# HP ink cartridges



## Anonymous (Oct 12, 2008)

I got a huge lot of empty HP cartridges. Seems like there is a bit of gold on the connecting strip. Anyone ever do anything with it? Or know anything about it?


----------



## Never_Evil (Oct 12, 2008)

They are worth more as cores than for gold content. Some places pay about $5 for them vs the $.50 of gold on it.


----------



## Anonymous (Oct 12, 2008)

the ones I have are no good for refilling. 
Any idea what's the best way to get the gold content out?


----------



## Anonymous (Oct 12, 2008)

Peel the connecting strip off the cartridge, incinerate to remove the mylar and process in Acid clorox, precipitate with SMB.
You would need a lot to make it worthwhile or you could run them with finger foils once you have incinerated the connecting strips.
Thats how I plan to run the ones I have, please feel free to correct me if I'm wrong.


----------



## Anonymous (Oct 16, 2008)

What's the best way to incinerate?


----------



## butcher (Oct 16, 2008)

Marty thats the way I do em, to incenerate, I either hold then with needle nose and propane torch, or in pan stainless, another way I put them in corningware skillet on hot plate High till no smoke left only fine powder, then HCl Bleach, also do silver this way , more than one way to do these things, thats the beauty.


----------



## Anonymous (Oct 16, 2008)

how much gold content do you guys think I will be able to get out of 1000 of them?


----------



## qst42know (Oct 16, 2008)

If you study the process, and work carefully I think you will be able to get *ALL* of the gold content out of a thousand of those.
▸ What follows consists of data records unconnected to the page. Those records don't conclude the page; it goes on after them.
(** * Minio object server: ListObjects argument checks, the connection
      multiplexer, XL bucket operations and the storage RPC handlers

    A shallow embedding of
      - cmd/bucket-handlers-listobjects.go       (module [ListObjectsArgs]),
      - cmd/server-mux.go                        (module [Mux]),
      - the [StorageAPI] interface               (module [Storage]),
      - the bucket operations of the XL layer    (module [XL]),
      - cmd/storage-rpc-server.go                (module [StorageRPC]),
    each followed by the properties proved of it.  Go's [int] and [int64]
    values are only compared here, never added to, and are integers of [Z];
    lengths and slice indices are naturals. *)

From Stdlib Require Import ZArith Ascii String.
From Stdlib.Strings Require Import Byte.
From stdpp Require Import base option list strings sorting gmap.

Local Open Scope string_scope.

(** ** Go library functions shared by the modules *)

(** [strings.HasPrefix]:
    [len(s) >= len(prefix) && s[0:len(prefix)] == prefix]. *)
Definition HasPrefix (s prefix : string) : bool :=
  (String.length prefix <=? String.length s)%nat
  && String.eqb (substring 0 (String.length prefix) s) prefix.

Lemma substring_0_app (p t : string) :
  substring 0 (String.length p) (p ++ t) = p.
Proof.
  induction p as [|c p IH]; simpl.
  - by destruct t.
  - by rewrite IH.
Qed.

Lemma substring_0_length (s : string) : substring 0 (String.length s) s = s.
Proof. induction s as [|c s IH]; simpl; [done|by rewrite IH]. Qed.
:lol: Sorry, I couldn't resist. :lol: 

I have never tried them. Perhaps someone else here has. You will find plenty of help with the process here. And a couple of jokers.


----------



## joehast (Feb 14, 2009)

Office Max will give $3 credit per HP cartridge. You must sign up for a Max Perks reward card. It's worth it...


----------



## jamthe3 (Feb 15, 2009)

Butcher,

Marty thats the way I do em, to incenerate, I either hold then with needle nose and propane torch, or in pan stainless, another way I put them in corningware skillet on hot plate High till no smoke left only fine powder, then HCl Bleach, also do silver this way , more than one way to do these things, thats the beauty.
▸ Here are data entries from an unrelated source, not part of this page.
(** With fuel for every retry that is left, the loop returns, and it
    has dispatched once more than it has retried. *)
Lemma doLoop_returns (client : Client) (request : Request)
    (retries : option RetryConfig) :
  forall fuel retry w,
  match retries with
  | Some rc =>
      0 <= retry /\ MaxRetries rc <= MaxInt64
      /\ (Z.to_nat (MaxRetries rc - retry) < fuel)%nat
  | None => (0 < fuel)%nat
  end ->
  exists response retry' err w',
    doLoop currentRequestor fuel client request retries retry w
    = (Returned (response, retry', err), w')
    /\ retry <= retry'
    /\ match retries with
       | Some rc => retry' <= Z.max retry (MaxRetries rc)
       | None => retry' = retry
       end
    /\ dispatches w w' = retry' - retry + 1
    /\ clockReads w' = clockReads w.
Proof.
  induction fuel as [|fuel IH]; intros retry w Hfuel.
  - destruct retries; lia.
  - cbn [doLoop]. unfold dispatch.
    destruct (currentRequestor (invocations w) client request)
      as [response err].
    destruct (retryAfter retries request response retry) as [backoff|] eqn:R.
    + unfold retryAfter in R.
      destruct retries as [rc|]; [|discriminate].
      destruct (Z.ltb_spec retry (MaxRetries rc)) as [Hlt|]; [|discriminate].
      destruct Hfuel as (H0 & Hmax & Hf).
      unfold int64_add.
      rewrite wrap64_id by (unfold MinInt64, MaxInt64 in *; lia).
      match goal with
      | |- context [doLoop _ fuel _ _ _ ?r ?w1] =>
          destruct (IH r w1) as (resp' & retry' & err' & w' & E & Hle & Hb
                                 & Hd & Hc)
      end.
      { repeat split; try lia. }
      exists resp', retry', err', w'.
      unfold dispatches in *. cbn [emit invocations clockReads] in Hd, Hc.
      repeat split; try assumption; lia.
    + exists response, retry, err.
      eexists. split; [reflexivity|].
      unfold dispatches. cbn [invocations clockReads].
      repeat split; try lia. destruct retries; lia.
Qed.


(** Past the access check, [do] is its loop. *)
Lemma do_passes (client : Client) (request : Request)
    (retries : option RetryConfig) (access : option AccessConfig)
    (w : World) :
  passes access request = true ->
  do currentRequestor client request retries access w
  = doLoop currentRequestor (loopFuel retries) client request retries 0 w.
Proof.
  unfold passes, do, refusal. destruct access as [ac|]; [|reflexivity].
  destruct (Allow ac request) as [[|] [e|]]; try discriminate. reflexivity.
Qed.

(** [do] returns: the fuel it gives its loop is never used up. The
    result of [MaxRetries()] is an [int]. *)
Lemma do_returns (client : Client) (request : Request)
    (retries : option RetryConfig) (access : option AccessConfig)
    (w : World) :
  match retries with
  | Some rc => MaxRetries rc <= MaxInt64
  | None => True
  end ->
  exists response retry err w',
    do currentRequestor client request retries access w
    = (Returned (response, retry, err), w').
Proof.
  intros Hint. unfold do.
  assert (L : exists response retry err w',
             doLoop currentRequestor (loopFuel retries) client request
               retries 0 w
             = (Returned (response, retry, err), w')).
  { destruct (doLoop_returns client request retries (loopFuel retries) 0 w)
      as (response & retry & err & w' & E & _).
    - destruct retries as [rc|]; cbn [loopFuel]; [|lia].
      repeat split; try lia.
    - exists response, retry, err, w'. exact E. }
  destruct (refusal access request) as [e|]; [|exact L].
  exists None, 0, (Some e), w. reflexivity.
Qed.


(** [DoTrace] after the request dump, by the result of [do]. *)
Lemma DoTrace_after_dump (client : Client) (request : Request)
    (retries : option RetryConfig) (access : option AccessConfig)
    (maxBodyBytes : Z) (w : World) (requestTrace : bytes)
    (response : option Response) (retryCount : Z) (err : option error)
    (w2 : World) :
  DumpRequestOut request = inl requestTrace ->
  do currentRequestor client request retries access (snd (Now dates_Now w))
  = (Returned (response, retryCount, err), w2) ->
  DoTrace currentRequestor DumpRequestOut DumpResponse dates_Now client
    request retries access maxBodyBytes w
  = match err, response with
    | Some e, _ =>
        (Returned
           (Some (Build_Trace request requestTrace None [] []
                    (dates_Now (clockReads w)) (dates_Now (clockReads w2))
                    retryCount),
            Some e),
         snd (Now dates_Now w2))
    | None, None => (NilDereference, snd (Now dates_Now w2))
    | None, Some r =>
        (Returned
           (Some (Build_Trace request requestTrace (Some r)
                    (fst (fst (fst (dumpResponse DumpResponse r maxBodyBytes
                                      (snd (Now dates_Now w2))))))
                    (snd (fst (fst (dumpResponse DumpResponse r maxBodyBytes
                                      (snd (Now dates_Now w2))))))
                    (dates_Now (clockReads w)) (dates_Now (clockReads w2))
                    retryCount),
            snd (fst (dumpResponse DumpResponse r maxBodyBytes
                        (snd (Now dates_Now w2))))),
         snd (dumpResponse DumpResponse r maxBodyBytes
                (snd (Now dates_Now w2))))
    end.
Proof.
  intros Hdump Hdo. unfold DoTrace. rewrite Hdump.
  unfold Now in Hdo |- *. cbn [snd] in Hdo |- *. rewrite Hdo.
  destruct err as [e|]; [reflexivity|].
  destruct response as [r|]; [|reflexivity].
  destruct (dumpResponse DumpResponse r maxBodyBytes _)
    as [[[responseTrace responseBody] err'] w4].
  reflexivity.
Qed.

(** C9. When the dump of the outgoing request fails, [DoTrace] returns a
    nil [Trace] with the error of the dump, and nothing has happened:
    the Requestor was not invoked. *)
Theorem DoTrace_request_dump_fails (client : Client) (request : Request)
    (retries : option RetryConfig) (access : option AccessConfig)
    (maxBodyBytes : Z) (w : World) (e : error) :
  DumpRequestOut request = inr e ->
  DoTrace currentRequestor DumpRequestOut DumpResponse dates_Now client
    request retries access maxBodyBytes w
  = (Returned (None, Some e), w)
  /\ dispatches w
       (snd (DoTrace currentRequestor DumpRequestOut DumpResponse dates_Now
               client request retries access maxBodyBytes w)) = 0.
Proof.
  intros H. unfold DoTrace. rewrite H. cbn [snd].
  split; [reflexivity | unfold dispatches; lia].
Qed.

Lemma do_refused (client : Client) (request : Request)
    (retries : option RetryConfig) (ac : AccessConfig) (w : World)
    (allowed : bool) (e : option error) :
  Allow ac request = (allowed, e) ->
  (allowed = false \/ e <> None) ->
  do currentRequestor client request retries (Some ac) w
  = (Returned (None, 0,
               Some match e with
                    | Some e' => e'
                    | None => denied request
                    end), w).
Proof.
  intros HA Href. unfold do, refusal. rewrite HA.
  destruct e as [e'|]; [reflexivity|].
  destruct Href as [-> | Hn]; [reflexivity | congruence].
Qed.

(** C1, as amended. When [Allow] answers [false], [do] and [Do] return
    the error that names the host of the request, with a retry count of
    0, and [DoTrace] does so once its dump of the request has succeeded;
    when [Allow] answers with an error, that error is returned the same
    way. In either case the Requestor is not invoked and nothing is
    slept: the state of [do] and [Do] is the state they started in. *)
Theorem refused_before_dispatch (client : Client) (request : Request)
    (retries : option RetryConfig) (ac : AccessConfig)
    (maxBodyBytes : Z) (w : World) (allowed : bool) (e : option error) :
  Allow ac request = (allowed, e) ->
  (allowed = false \/ e <> None) ->
  let failure :=
    match e with
    | Some e' => e'
    | None => denied request
    end in
  (e = None -> names failure (URL_Hostname request) = true)
  /\ do currentRequestor client request retries (Some ac) w
     = (Returned (None, 0, Some failure), w)
  /\ Do currentRequestor client request retries (Some ac) w
     = (Returned (None, Some failure), w)
  /\ (forall requestTrace,
         DumpRequestOut request = inl requestTrace ->
         exists t w',
           DoTrace currentRequestor DumpRequestOut DumpResponse dates_Now
             client request retries (Some ac) maxBodyBytes w
           = (Returned (Some t, Some failure), w')
           /\ Retries t = 0
           /\ Response_ t = None
           /\ dispatches w w' = 0
           /\ events w' = events w).
Proof.
  intros HA Href failure.
  split; [|split; [|split]].
  - intros ->. apply contains_app.
  - apply (do_refused client request retries ac w allowed e HA Href).
  - unfold Do.
    rewrite (do_refused client request retries ac w allowed e HA Href).
    reflexivity.
  - intros requestTrace Hdump.
    rewrite (DoTrace_after_dump client request retries (Some ac)
               maxBodyBytes w requestTrace None 0 (Some failure)
               (snd (Now dates_Now w)) Hdump
               (do_refused client request retries ac _ allowed e HA Href)).
    eexists. eexists. split; [reflexivity|].
    cbn [Retries Response_ Now snd events invocations].
    unfold dispatches. cbn [invocations]. repeat split; lia.
Qed.



(** C7. After a call that has answered without error, [DoTrace] with a
    limit of 10 bytes and a body of 11 bytes returns the error of an
    oversized body and a [Trace] with the request dump, the response,
    the dump of its headers, both readings of the clock and the retry
    count, with an empty [ResponseBody]. A body of 11 bytes is a stream
    that delivers them and then ends with [io.EOF]; the same holds of one
    that breaks off after them with a read error in a [Read] of its own.
    Whenever reading the body fails the same [Trace] comes with the error
    of the read, and when the dump of the headers fails the [Trace] comes
    without the header dump and with the error of the dump. *)
Theorem DoTrace_partial_trace (client : Client) (request : Request)
    (retries : option RetryConfig) (access : option AccessConfig)
    (maxBodyBytes : Z) (w : World) (requestTrace : bytes) (r : Response)
    (retryCount : Z) (w2 : World) :
  DumpRequestOut request = inl requestTrace ->
  do currentRequestor client request retries access (snd (Now dates_Now w))
  = (Returned (Some r, retryCount, None), w2) ->
  (forall responseTrace,
      DumpResponse r = inl responseTrace ->
      maxBodyBytes = 10 ->
      List.length (content (Body r)) = 11%nat ->
      failure (Body r) = None \/ sameCall (Body r) = false ->
      fst (DoTrace currentRequestor DumpRequestOut DumpResponse dates_Now
             client request retries access maxBodyBytes w)
      = Returned
          (Some (Build_Trace request requestTrace (Some r) responseTrace []
                   (dates_Now (clockReads w)) (dates_Now (clockReads w2))
                   retryCount),
           Some (bodyTooBig 10)))
  /\ (forall responseTrace e,
         DumpResponse r = inl responseTrace ->
         snd (fst (readBody r maxBodyBytes (snd (Now dates_Now w2))))
         = Some e ->
         fst (DoTrace currentRequestor DumpRequestOut DumpResponse dates_Now
                client request retries access maxBodyBytes w)
         = Returned
             (Some (Build_Trace request requestTrace (Some r) responseTrace
                      [] (dates_Now (clockReads w))
                      (dates_Now (clockReads w2)) retryCount),
              Some e))
  /\ (forall e,
         DumpResponse r = inr e ->
         fst (DoTrace currentRequestor DumpRequestOut DumpResponse dates_Now
                client request retries access maxBodyBytes w)
         = Returned
             (Some (Build_Trace request requestTrace (Some r) [] []
                      (dates_Now (clockReads w))
                      (dates_Now (clockReads w2)) retryCount),
              Some e)).
Proof.
  intros Hdump Hdo.
  rewrite (DoTrace_after_dump client request retries access maxBodyBytes w
             requestTrace (Some r) retryCount None w2 Hdump Hdo).
  cbn [fst].
  assert (R : forall responseTrace e,
             DumpResponse r = inl responseTrace ->
             snd (fst (readBody r maxBodyBytes (snd (Now dates_Now w2))))
             = Some e ->
             fst (dumpResponse DumpResponse r maxBodyBytes
                    (snd (Now dates_Now w2)))
             = (responseTrace, [], Some e)).
  { intros responseTrace e Hh Hr. unfold dumpResponse. rewrite Hh.
    destruct (readBody r maxBodyBytes (snd (Now dates_Now w2)))
      as [[responseBody err] w'].
    cbn [fst snd] in Hr. subst err. reflexivity. }
  split; [|split].
  - intros responseTrace Hh -> Hlen Hend.
    rewrite (R responseTrace (bodyTooBig 10) Hh); [reflexivity|].
    rewrite (readBody_over r 10);
      [reflexivity | unfold MaxInt64; lia | lia | tauto].
  - intros responseTrace e Hh Hr. rewrite (R responseTrace e Hh Hr).
    reflexivity.
  - intros e Hh. unfold dumpResponse. rewrite Hh. reflexivity.
Qed.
The "also do silver this way" could you explain a little more please.

Thx,
John


----------



## jamthe3 (Feb 15, 2009)

Thx qst42know for showing me how the "quote" buttons work.

Butcher said



> another way I put them in corningware skillet on hot plate High till no smoke left only fine powder, then HCl Bleach, also do silver this way , more than one way to do these things, thats the beauty



Could you explain a little more how you do the silver this way?

Thanks,
John


----------



## butcher (Feb 15, 2009)

silver mylar type strips,etc. can be incenerated with torch,in furnace or on stove top, of coarse if going after silver, then nitric would be my acid of choice.


----------



## jamthe3 (Feb 15, 2009)

Thank you Butcher

John


----------



## hyperdash (Oct 17, 2011)

joehast said:


> Office Max will give $3 credit per HP ink cartridge. You must sign up for a Max Perks reward card. It's worth it...


this was on 2008 right? now they're offering it for $2 only.. wonder what happened.. also what is the best tool to use in incinerating?


----------



## Claudie (Oct 17, 2011)

If you can find a place to buy them at any price, it's probably more than you will get from Gold value from them. :|


----------



## sena (Oct 17, 2011)

I was selling this for nearly 100nos per month , which was fetching good price ,rather to find more profit from the gold in it, the person who buys it get the case refilled with blue or black ink sells it to secondary market.


----------



## jimdoc (Oct 17, 2011)

hyperdash said:


> joehast said:
> 
> 
> > Office Max will give $3 credit per HP ink cartridge. You must sign up for a Max Perks reward card. It's worth it...
> ...



Watch Office Max, you have to spend as much in the store as your rewards to receive your credits. Staples is only $2 per cartridge, but they just issue you the rewards without a spending requirement.

Jim


----------



## goldi (Nov 12, 2011)

jimdoc said:


> hyperdash said:
> 
> 
> > joehast said:
> ...




Do they only do recycling things for HP only? how about for kodak? how much will i get for my rewards account?


----------



## jimdoc (Nov 12, 2011)

Staples is $2 per cartridge, and up to 10 per month. So that will get you $20 in rewards each month as long as you remember to drop off 10 per month. You then have to use the rewards before 90 days. They take all brands.

If you buy a lot of office supplies, Office Max gives you $3 per cartridge, but you have to spend that much to receive your rewards. I lost $210 in Office Max rewards because I don't buy much office supplies. And Office Max only takes certain brands.

Jim


----------